No, not yet. Changes might take a while (like new rates or court decisions). But you should plan on changes and factor in known changes when appropriate for 2025.
Perhaps. For companies, there could be relief through customs or legal action. Keep payment records and duty in the event modifications necessitate refunds or adjustments.
Utilize Schedule C or other business calendars based on your operation type. costs from tariffs or duties incurred (on business inputs) can impact cost basis or gross income.

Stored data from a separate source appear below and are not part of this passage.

(** C1, as amended. On every well-formed pair of payloads the transformer
    returns, and what it returns is built as specified.  Well-formed:
    analysis and features are mappings; beats, the first 2000 segments and
    sections, where present, are lists of mappings that carry a valid
    [start] and [duration] (beats also a valid [confidence]); every
    optional field that is present is valid; a number is a float or an
    integer of magnitude at most 2^53.  The segments of the result are,
    one for one and in order, the first 2000 raw segments, each with its
    loudness from [loudness_start], else from [loudness], else -60, and
    with twelve zeros for an absent [pitches] or [timbre]; its sections are
    the raw sections, each with tempo 120, key -1, mode 0 and loudness -10
    for the absent field. *)
Theorem process_analysis_defaults
    (lax_float : value -> option Q) (lax_int : value -> option Z)
    (track_id : string) (analysis features : value) :
  wf_analysis analysis = true ->
  wf_features features = true ->
  exists r raw_segments raw_sections,
    process_analysis lax_float lax_int track_id analysis features = Ok r
    /\ raw_items analysis "segments" = Ok raw_segments
    /\ raw_items analysis "sections" = Ok raw_sections
    /\ Forall2 (fun s o => spec_segment s = Some o)
               (firstn 2000 raw_segments) (AnalysisResponse.segments r)
    /\ Forall2 (fun s o => spec_section s = Some o)
               raw_sections (AnalysisResponse.sections r).
Proof.
  intros Ha Hf.
  destruct (process_analysis_total lax_float lax_int track_id _ _ Ha Hf)
    as [r Hr].
  destruct (process_analysis_parts _ _ _ _ _ _ Hr)
    as (rb & rs & rsec & _ & Hrs & Hrsec & _ & Hsegs & Hsecs & _).
  exists r, rs, rsec.
  split; [exact Hr|]. split; [exact Hrs|]. split; [exact Hrsec|]. split.
  - eapply forallb_built;
      [apply wf_segment_built
      | eapply wf_analysis_segments; eassumption
      | exact Hsegs].
  - eapply forallb_built;
      [apply wf_section_built
      | eapply wf_analysis_sections; eassumption
      | exact Hsecs].
Qed.

Lemma process_analysis_defaults_witness :
  exists r raw_segments raw_sections,
    process_analysis strict_float strict_int sample_track_id
                     sample_sparse_analysis (VDict []) = Ok r
    /\ raw_items sample_sparse_analysis "segments" = Ok raw_segments
    /\ raw_items sample_sparse_analysis "sections" = Ok raw_sections
    /\ Forall2 (fun s o => spec_segment s = Some o)
               (firstn 2000 raw_segments) (AnalysisResponse.segments r)
    /\ Forall2 (fun s o => spec_section s = Some o)
               raw_sections (AnalysisResponse.sections r).
Proof.
  apply (process_analysis_defaults strict_float strict_int sample_track_id
                                   sample_sparse_analysis (VDict []));
    vm_compute; reflexivity.
Defined.

(** A segment whose [pitches] has fewer than twelve entries is rejected by
    the model's length constraint; it is not replaced by twelve zeros. *)
Lemma short_pitches_rejected
    (lax_float : value -> option Q) (lax_int : value -> option Z)
    (track_id : string) :
  process_analysis lax_float lax_int track_id
    (VDict [("segments",
             VList [VDict [("start", VInt 0); ("duration", VInt 1);
                           ("pitches", VList [VFloat (1 # 2)])]])])
    (VDict [])
  = Raise ValidationError.
Proof. reflexivity. Qed.

(** C1, counterexample: a segment with a short [pitches], a segment
    without [start], and a features payload that is [None] each make the
    transformer raise. *)
Lemma process_analysis_raises :
  process_analysis strict_float strict_int sample_track_id
    (VDict [("segments",
             VList [VDict [("start", VInt 0); ("duration", VInt 1);
                           ("pitches", VList [VFloat (1 # 2)])]])])
    (VDict [])
  = Raise ValidationError
  /\ process_analysis strict_float strict_int sample_track_id
       (VDict [("segments", VList [VDict [("duration", VInt 1)]])])
       (VDict [])
     = Raise (KeyError "start")
  /\ process_analysis strict_float strict_int sample_track_id
       (VDict []) VNone
     = Raise AttributeError.
Proof. repeat split; reflexivity. Qed.

(** ** Cache store *)

Lemma get_cached_analysis_hit (track_id : string) (w : World) (d : Doc) :
  db_initialized w = true ->
  find_one_fault w = None ->
  analysis_cache w !! track_id = Some d ->
  get_cached_analysis track_id w = (Ok (analysis d), w).
Proof.
  intros Hdb Hf Hd.
  unfold get_cached_analysis, bindM, get_db, try_except, find_one.
  rewrite Hdb, Hf, Hd. reflexivity.
Qed.

Lemma get_cached_analysis_miss (track_id : string) (w : World) :
  db_initialized w = true ->
  find_one_fault w = None ->
  analysis_cache w !! track_id = None ->
  get_cached_analysis track_id w = (Ok VNone, w).
Proof.
  intros Hdb Hf Hd.
  unfold get_cached_analysis, bindM, get_db, try_except, find_one.
  rewrite Hdb, Hf, Hd. reflexivity.
Qed.

Lemma cache_analysis_stores (track_id : string) (a : value) (w : World) :
  db_initialized w = true ->
  update_one_fault w = None ->
  cache_analysis track_id a w
  = (Ok true,
     set_cache (<[track_id := mkDoc a (utcnow w)]> (analysis_cache w)) w).
Proof.
  intros Hdb Hf.
  unfold cache_analysis, bindM, get_db, try_except, datetime_utcnow,
    update_one_set.
  rewrite Hdb. simpl. rewrite Hf. reflexivity.
Qed.

(** The read never consults the clock or the age of the document. *)
Lemma get_cached_analysis_ignores_age (track_id : string) (w : World)
      (d : Doc) (now : Z) :
  db_initialized w = true ->
  find_one_fault w = None ->
  analysis_cache w !! track_id = Some d ->
  fst (get_cached_analysis track_id
         (mkWorld (db_initialized w) (analysis_cache w) (find_one_fault w)
                  (update_one_fault w) now (upstream w) (requests w)))
  = Ok (analysis d).
Proof.
  intros Hdb Hf Hd.
  rewrite (get_cached_analysis_hit track_id _ d); auto.
Qed.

Less so—but potentially can still impact you indirectly (increased costs of goods, U.S. tax revenue changes that can alter policy). The major tax implications are to those importing, exporting, or employing trade-affected income streams.
Conclusion
Tariffs, trade-taxes, and executive power realignments are more than just political slogans—they’re actual, binding policy that impact the way you plan and file your U.S. tax return if you’re living outside the United States. The sweeping “Liberation Day” tariffs, reciprocal tariff changes under Executive Order 14257, and recent court rulings on executive power all demonstrate that trade policy is no longer predictable.
If you’re a U.S. expat, act now: gather your import and trade records, remain vigilant about changes in law, and keep your U.S. tax return honest. Doing so will shield you from surprises, overpayments, or worse, noncompliance.